No importa qué clase de pecador seamos, sino que lo somos, sino que lo sos, que lo soy. No importa tanto eso, eso ya lo deberíamos saber. Importa que Jesús no nos condena. «Yo tampoco te condeno». Aunque seas el peor pecador del mundo, de una clase u otra, él no te condena. No nos condena. Si pecamos, si pecaste, él nos invita a «no pecar más» y si quisiste apedrear a otro, sin darte cuenta que sos pecador, te invita a «tirar las piedras», pero al piso. ¡Tirala! ¡¡No tenés derecho a apedrear a nadie!!!

¿Qué habrá escrito Jesús ese día en el piso? «Yo no te condeno, empezá una vida nueva y no peques más» o también… «Tirá la piedra…pero al piso, tirá las piedras de tu corazón, no sos nadie para condenar».
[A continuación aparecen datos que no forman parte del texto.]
(** The SQL clause and arguments of make_sql_filter_clause select a row exactly when
    the filter contains its type and state key, and the text is the rendering of that
    condition. *)
Theorem make_sql_filter_clause_spec f :
  canonical f →
  (is_full f = false → (make_sql_filter_clause f).1 = render_sql (sql_of_filter f)) ∧
  (∀ row, sql_selects (make_sql_filter_clause f).1 (sql_of_filter f)
            (make_sql_filter_clause f).2 row = Some (contains f row)).
Proof.
  intros Hf. split; [apply make_sql_render|]. intros row.
  destruct (is_full f) eqn:Hfull.
  { unfold make_sql_filter_clause. rewrite Hfull. cbn. destruct row.
    apply andb_true_iff in Hfull as [Ho Ht%bool_decide_eq_true].
    unfold contains. by rewrite Ht, lookup_empty, Ho. }
  unfold sql_selects. rewrite make_sql_render by done.
  pose proof (sql_of_filter_ne f Hf) as Hne.
  destruct (String.eqb_spec (render_sql (sql_of_filter f)) "") as [He|_].
  { apply concat_empty in He; [by apply fmap_nil_inv in He|].
    intros x (a & -> & _)%list_elem_of_fmap. apply render_atom_ne. }
  unfold make_sql_filter_clause, sql_of_filter. rewrite Hfull.
  destruct row as [t s].
  destruct (include_others f) eqn:Ho; cbn [negb andb].
  - cbn [snd]. rewrite eval_sql_entries, existsb_entry_selects. cbn [eval_sql fst snd].
    rewrite decide_False by (rewrite length_fmap, length_map_to_list; lia).
    rewrite take_ge, drop_ge by (rewrite length_fmap, length_map_to_list; lia).
    cbn. f_equal. rewrite orb_false_r.
    unfold contains. rewrite Ho. destruct (types f !! t) as [[ks|]|] eqn:E; [| done |].
    + rewrite (bool_decide_eq_false_2 (t ∉ _)); [by rewrite orb_false_r|].
      intros []. apply list_elem_of_fmap. eexists (t, _). split; [done|].
      by apply elem_of_map_to_list.
    + cbn. apply bool_decide_eq_true_2. intros ([t' ks] & -> & Hin)%list_elem_of_fmap.
      apply elem_of_map_to_list in Hin. cbn in *. congruence.
  - case_bool_decide as Ht; cbn [snd].
    + cbn. unfold contains. by rewrite Ht, lookup_empty, Ho.
    + rewrite app_nil_r. rewrite <-(app_nil_r (_ ≫= snd)), <-(app_nil_r (_ ≫= λ kv, atoms_for _)).
      rewrite eval_sql_entries, existsb_entry_selects. cbn. rewrite orb_false_r. f_equal.
      unfold contains. by rewrite Ho.
Qed.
¡Qué linda imagen del Evangelio de hoy! ¡Qué maravilloso es imaginar a Jesús en ese momento, quedándose solo con esta mujer! Él logró con astucia y sabiduría quedarse solo con esa mujer para que se sienta amada. Esa mujer, que podemos ser vos y yo, necesitamos quedarnos solos con Jesús, que todos los que nos acusaban, que todos los que nos querían tirar piedras, que todos los que nos señalan por soberbia se vayan de la escena y nos quedemos solos con él. En definitiva, nuestra vida, al final de nuestra vida, será eso, solos con Jesús. Él nos mirará, nos hablará al corazón y nos dirá: Yo no te condeno.

Que esta escena de hoy, que esta maravillosa imagen nos ayude a reconocer el infinitito amor de Dios, que nos ama y nos perdona siempre, pero que también, debemos decirlo, no quiere que pequemos más, quiere que nos levantemos, que dejemos ese lastre que nos arrastra y que no nos deja caminar en paz, para poder mirar al futuro y vivir como hijos de Dios, libres, sin pecar, amando con todo nuestro corazón.